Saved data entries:
--- START ---
(** ** JavaScript string and array primitives used by the handlers *)

Module Js.

(** [\d] without the unicode flag: the ten ASCII digits. *)
Definition is_digit (c : ascii) : bool :=
  bool_decide (48 ≤ nat_of_ascii c ≤ 57).

(** [/^\d$/.test(v)]: the whole string is exactly one digit. *)
Definition test_digit (v : string) : bool :=
  match v with
  | String c EmptyString => is_digit c
  | _ => false
  end.

(** [s.replace(/\D/g, '')]: drop every character that is not a digit. *)
Fixpoint strip_non_digits (s : string) : string :=
  match s with
  | EmptyString => EmptyString
  | String c r =>
      if is_digit c then String c (strip_non_digits r)
      else strip_non_digits r
  end.

(** [/^\d{6}$/.test(s)] *)
Fixpoint all_digits (s : string) : bool :=
  match s with
  | EmptyString => true
  | String c r => is_digit c && all_digits r
  end.

Definition test_six_digits (s : string) : bool :=
  bool_decide (String.length s = 6) && all_digits s.

(** [s[i]]: the one-character string at position [i]; out of range
    JavaScript yields [undefined], which every use below treats like
    the empty string. *)
Definition char_at (s : string) (i : nat) : string :=
  match String.get i s with
  | Some c => String c EmptyString
  | None => ""
  end.

(** Truthiness of a string value: only [''] is falsy. *)
Definition truthy (v : string) : bool :=
  match v with
  | EmptyString => false
  | String _ _ => true
  end.

(** [l.join('')] *)
Fixpoint join (l : list string) : string :=
  match l with
  | [] => ""
  | x :: r => x +:+ join r
  end.

(** [l[i]] read as a string; a missing element is [undefined], falsy
    and joined as [''] *)
Definition array_get (l : list string) (i : nat) : string :=
  match l !! i with
  | Some v => v
  | None => ""
  end.

(** [l[i] = v]: in range the slot is overwritten; past the end the
    array grows, the holes in between reading as [undefined]. *)
Definition array_set (l : list string) (i : nat) (v : string) : list string :=
  if decide (i < length l) then <[i:=v]> l
  else l ++ replicate (i - length l) "" ++ [v].

(** [Array(n).fill('')] *)
Definition array_fill (n : nat) : list string := replicate n "".

End Js.

(** ** What the two variants share *)

(** [currentState]: ['default'], ['success'] or ['error'] *)
Inductive status := st_default | st_success | st_error.

#[export] Instance status_eq_dec : EqDecision status.
Proof. solve_decision. Defined.

Definition DEFAULT_STATUS_TEXT : string :=
  "Enter 6-digit code from your two factor authenticator APP".

(** The four-valued lifecycle of the specification.  Neither variant
    stores it: the verifying phase is [isLoading], the rest is
    [currentState]. *)
Inductive LifecycleState := Idle | Verifying | Success | Error.

Definition lifecycle_of (loading : bool) (c : status) : LifecycleState :=
  if loading then Verifying
  else match c with
       | st_default => Idle
       | st_success => Success
       | st_error => Error
       end.

(** ** The controller variant *)

Module Controller.
Import Js.

Definition CORRECT_CODE : string := "123456".

(** The component's variables.  [currentCode] is the reactive
    [$: currentCode = inputs.join('')]; the two [dirty_] flags record
    which dependencies of the reactive statements were invalidated
    since the last flush. *)
Record state := mkState {
  inputs : list string;
  activeInputIndex : nat;
  currentState : status;
  statusText : string;
  isLoading : bool;
  buttonText : string;
  isButtonDisabled : bool;
  currentCode : string;
  dirty_inputs : bool;
  dirty_currentState : bool
}.

(** Side-effect intents handed to the presentation layer. *)
Inductive effect :=
| Focus (i : nat)        (* inputElements[i]?.focus() *)
| Shake.                 (* triggerShakeAnimation() *)

(** Callbacks waiting on a timer. *)
Inductive task :=
| ResumeSubmit           (* rest of handleSubmit, after the awaited 1500ms *)
| ClearInputs.           (* the 400ms callback that empties the cells *)

#[export] Instance task_eq_dec : EqDecision task.
Proof. solve_decision. Defined.

Record world := mkWorld {
  comp : state;
  pending : list (nat * task);   (* (delay in ms, callback) *)
  log : list effect
}.

(** *** Assignments

    An assignment to a component variable goes through Svelte's
    [$$invalidate]: an array is always marked dirty, a primitive only
    when its value changed. *)

Definition set_inputs (l : list string) (s : state) : state :=
  mkState l (activeInputIndex s) (currentState s) (statusText s)
          (isLoading s) (buttonText s) (isButtonDisabled s) (currentCode s)
          true (dirty_currentState s).

Definition set_activeInputIndex (i : nat) (s : state) : state :=
  mkState (inputs s) i (currentState s) (statusText s)
          (isLoading s) (buttonText s) (isButtonDisabled s) (currentCode s)
          (dirty_inputs s) (dirty_currentState s).

Definition set_currentState (c : status) (s : state) : state :=
  mkState (inputs s) (activeInputIndex s) c (statusText s)
          (isLoading s) (buttonText s) (isButtonDisabled s) (currentCode s)
          (dirty_inputs s)
          (dirty_currentState s || negb (bool_decide (c = currentState s))).

Definition set_statusText (t : string) (s : state) : state :=
  mkState (inputs s) (activeInputIndex s) (currentState s) t
          (isLoading s) (buttonText s) (isButtonDisabled s) (currentCode s)
          (dirty_inputs s) (dirty_currentState s).

Definition set_isLoading (b : bool) (s : state) : state :=
  mkState (inputs s) (activeInputIndex s) (currentState s) (statusText s)
          b (buttonText s) (isButtonDisabled s) (currentCode s)
          (dirty_inputs s) (dirty_currentState s).

Definition set_buttonText (t : string) (s : state) : state :=
  mkState (inputs s) (activeInputIndex s) (currentState s) (statusText s)
          (isLoading s) t (isButtonDisabled s) (currentCode s)
          (dirty_inputs s) (dirty_currentState s).

Definition set_isButtonDisabled (b : bool) (s : state) : state :=
  mkState (inputs s) (activeInputIndex s) (currentState s) (statusText s)
          (isLoading s) (buttonText s) b (currentCode s)
          (dirty_inputs s) (dirty_currentState s).

Definition set_currentCode (c : string) (s : state) : state :=
  mkState (inputs s) (activeInputIndex s) (currentState s) (statusText s)
          (isLoading s) (buttonText s) (isButtonDisabled s) c
          (dirty_inputs s) (dirty_currentState s).

Definition clear_dirty (s : state) : state :=
  mkState (inputs s) (activeInputIndex s) (currentState s) (statusText s)
          (isLoading s) (buttonText s) (isButtonDisabled s) (currentCode s)
          false false.

(** Lifting to the world. *)
Definition on_comp (f : state → state) (w : world) : world :=
  mkWorld (f (comp w)) (pending w) (log w).

Definition emit (e : effect) (w : world) : world :=
  mkWorld (comp w) (pending w) (log w ++ [e]).

(** [setTimeout(cb, ms)] *)
Definition setTimeout (t : task) (ms : nat) (w : world) : world :=
  mkWorld (comp w) (pending w ++ [(ms, t)]) (log w).

(** [activeInputIndex = i; inputElements[activeInputIndex]?.focus()] *)
Definition move_focus (i : nat) (w : world) : world :=
  emit (Focus i) (on_comp (set_activeInputIndex i) w).

(** *** Event handlers *)

Definition handleInput (index : nat) (value : string) (w : world) : world :=
  if negb (test_digit value) then w
  else
    let w1 := on_comp (set_inputs (array_set (inputs (comp w)) index value)) w in
    if decide (index < 5) then move_focus (index + 1) w1 else w1.

Definition handleKeydown (index : nat) (key : string) (w : world) : world :=
  if bool_decide (key = "Backspace") then
    let cells := inputs (comp w) in
    let w1 :=
      if truthy (array_get cells index) then
        on_comp (set_inputs (array_set cells index "")) w
      else if decide (0 < index) then
        move_focus (index - 1)
          (on_comp (set_inputs (array_set cells (index - 1) "")) w)
      else w in
    (* inputs = [...inputs] *)
    on_comp (λ s, set_inputs (inputs s) s) w1
  else if bool_decide (key = "ArrowLeft") && bool_decide (0 < index) then
    move_focus (index - 1) w
  else if bool_decide (key = "ArrowRight") && bool_decide (index < 5) then
    move_focus (index + 1) w
  else w.

(** The body of the paste loop,
    [for (i = 0; i < n; i++) inputs[index + i] = pastedData[i]]. *)
Definition paste_cells (pastedData : string) (index n : nat)
    (cells : list string) : list string :=
  foldl (λ acc i, array_set acc (index + i) (char_at pastedData i))
        cells (seq 0 n).

Definition handlePaste (index : nat) (text : string) (w : world) : world :=
  let pastedData := strip_non_digits text in
  if negb (truthy pastedData) then w
  else
    let end_ := (index + String.length pastedData) `min` 6 in
    let w1 :=
      on_comp (set_inputs
                 (paste_cells pastedData index (end_ - index) (inputs (comp w)))) w in
    move_focus (end_ `min` 5) w1.

(** [handleSubmit] up to its [await]. *)
Definition handleSubmit (w : world) : world :=
  if negb (bool_decide (String.length (currentCode (comp w)) = 6)) then w
  else setTimeout ResumeSubmit 1500 (on_comp (set_isLoading true) w).

(** The 400ms callback scheduled on a wrong code. *)
Definition clearInputs (w : world) : world :=
  emit (Focus 0)
    (on_comp (λ s, set_activeInputIndex 0 (set_inputs (array_fill 6) s)) w).

(** [handleSubmit] after the awaited delay. *)
Definition resumeSubmit (w : world) : world :=
  let w1 :=
    if bool_decide (currentCode (comp w) = CORRECT_CODE) then
      on_comp (λ s, set_buttonText "Let's go!" (set_currentState st_success s)) w
    else
      setTimeout ClearInputs 400
        (emit Shake
           (on_comp (λ s, set_buttonText "Wrong code!"
                            (set_currentState st_error s)) w)) in
  on_comp (set_isLoading false) w1.

(** *** Reactive statements *)

(** The [$: { ... }] block; it reads [currentCode] and [currentState]. *)
Definition reactive_block (s : state) : state :=
  let digitsEntered := Z.of_nat (String.length (currentCode s)) in
  let digitsLeft := (6 - digitsEntered)%Z in
  let s1 :=
    if bool_decide (digitsLeft > 0)%Z then
      set_buttonText
        (if bool_decide (digitsLeft = 1)%Z then "1 digit left"
         else pretty digitsLeft +:+ " digits left")
        (set_isButtonDisabled true s)
    else
      set_buttonText "Verify the code" (set_isButtonDisabled false s) in
  if bool_decide (currentState s1 = st_error) && bool_decide (digitsEntered > 0)%Z
  then set_statusText DEFAULT_STATUS_TEXT (set_currentState st_default s1)
  else s1.

(** One flush: [currentCode] is recomputed when [inputs] was
    invalidated; the block runs when [currentCode] changed or
    [currentState] was invalidated; then the dirty flags are reset. *)
Definition flush (s : state) : state :=
  let code := if dirty_inputs s then join (inputs s) else currentCode s in
  let code_changed := negb (bool_decide (code = currentCode s)) in
  let s1 := set_currentCode code s in
  clear_dirty
    (if code_changed || dirty_currentState s then reactive_block s1 else s1).

Definition flush_world (w : world) : world := on_comp flush w.

(** *** Events *)

Inductive event :=
| EvInput (index : nat) (value : string)
| EvKeydown (index : nat) (key : string)
| EvPaste (index : nat) (text : string)
| EvFocus (index : nat)
| EvClick
| EvTimer (k : nat).

(** The button carries [disabled={isButtonDisabled || isLoading}]; a
    disabled button dispatches no click. *)
Definition button_disabled (s : state) : bool :=
  isButtonDisabled s || isLoading s.

Definition run_task (t : task) (w : world) : world :=
  match t with
  | ResumeSubmit => resumeSubmit w
  | ClearInputs => clearInputs w
  end.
--- END ---
**Work to complete**
Return exactly, and only, the lines above starting at the line that contains "mkWorld (comp w) (pending w ++" and ending at the line that contains "emit (Focus 0)".

**Answer to the problem**
  mkWorld (comp w) (pending w ++ [(ms, t)]) (log w).

(** [activeInputIndex = i; inputElements[activeInputIndex]?.focus()] *)
Definition move_focus (i : nat) (w : world) : world :=
  emit (Focus i) (on_comp (set_activeInputIndex i) w).

(** *** Event handlers *)

Definition handleInput (index : nat) (value : string) (w : world) : world :=
  if negb (test_digit value) then w
  else
    let w1 := on_comp (set_inputs (array_set (inputs (comp w)) index value)) w in
    if decide (index < 5) then move_focus (index + 1) w1 else w1.

Definition handleKeydown (index : nat) (key : string) (w : world) : world :=
  if bool_decide (key = "Backspace") then
    let cells := inputs (comp w) in
    let w1 :=
      if truthy (array_get cells index) then
        on_comp (set_inputs (array_set cells index "")) w
      else if decide (0 < index) then
        move_focus (index - 1)
          (on_comp (set_inputs (array_set cells (index - 1) "")) w)
      else w in
    (* inputs = [...inputs] *)
    on_comp (λ s, set_inputs (inputs s) s) w1
  else if bool_decide (key = "ArrowLeft") && bool_decide (0 < index) then
    move_focus (index - 1) w
  else if bool_decide (key = "ArrowRight") && bool_decide (index < 5) then
    move_focus (index + 1) w
  else w.

(** The body of the paste loop,
    [for (i = 0; i < n; i++) inputs[index + i] = pastedData[i]]. *)
Definition paste_cells (pastedData : string) (index n : nat)
    (cells : list string) : list string :=
  foldl (λ acc i, array_set acc (index + i) (char_at pastedData i))
        cells (seq 0 n).

Definition handlePaste (index : nat) (text : string) (w : world) : world :=
  let pastedData := strip_non_digits text in
  if negb (truthy pastedData) then w
  else
    let end_ := (index + String.length pastedData) `min` 6 in
    let w1 :=
      on_comp (set_inputs
                 (paste_cells pastedData index (end_ - index) (inputs (comp w)))) w in
    move_focus (end_ `min` 5) w1.

(** [handleSubmit] up to its [await]. *)
Definition handleSubmit (w : world) : world :=
  if negb (bool_decide (String.length (currentCode (comp w)) = 6)) then w
  else setTimeout ResumeSubmit 1500 (on_comp (set_isLoading true) w).

(** The 400ms callback scheduled on a wrong code. *)
Definition clearInputs (w : world) : world :=
  emit (Focus 0)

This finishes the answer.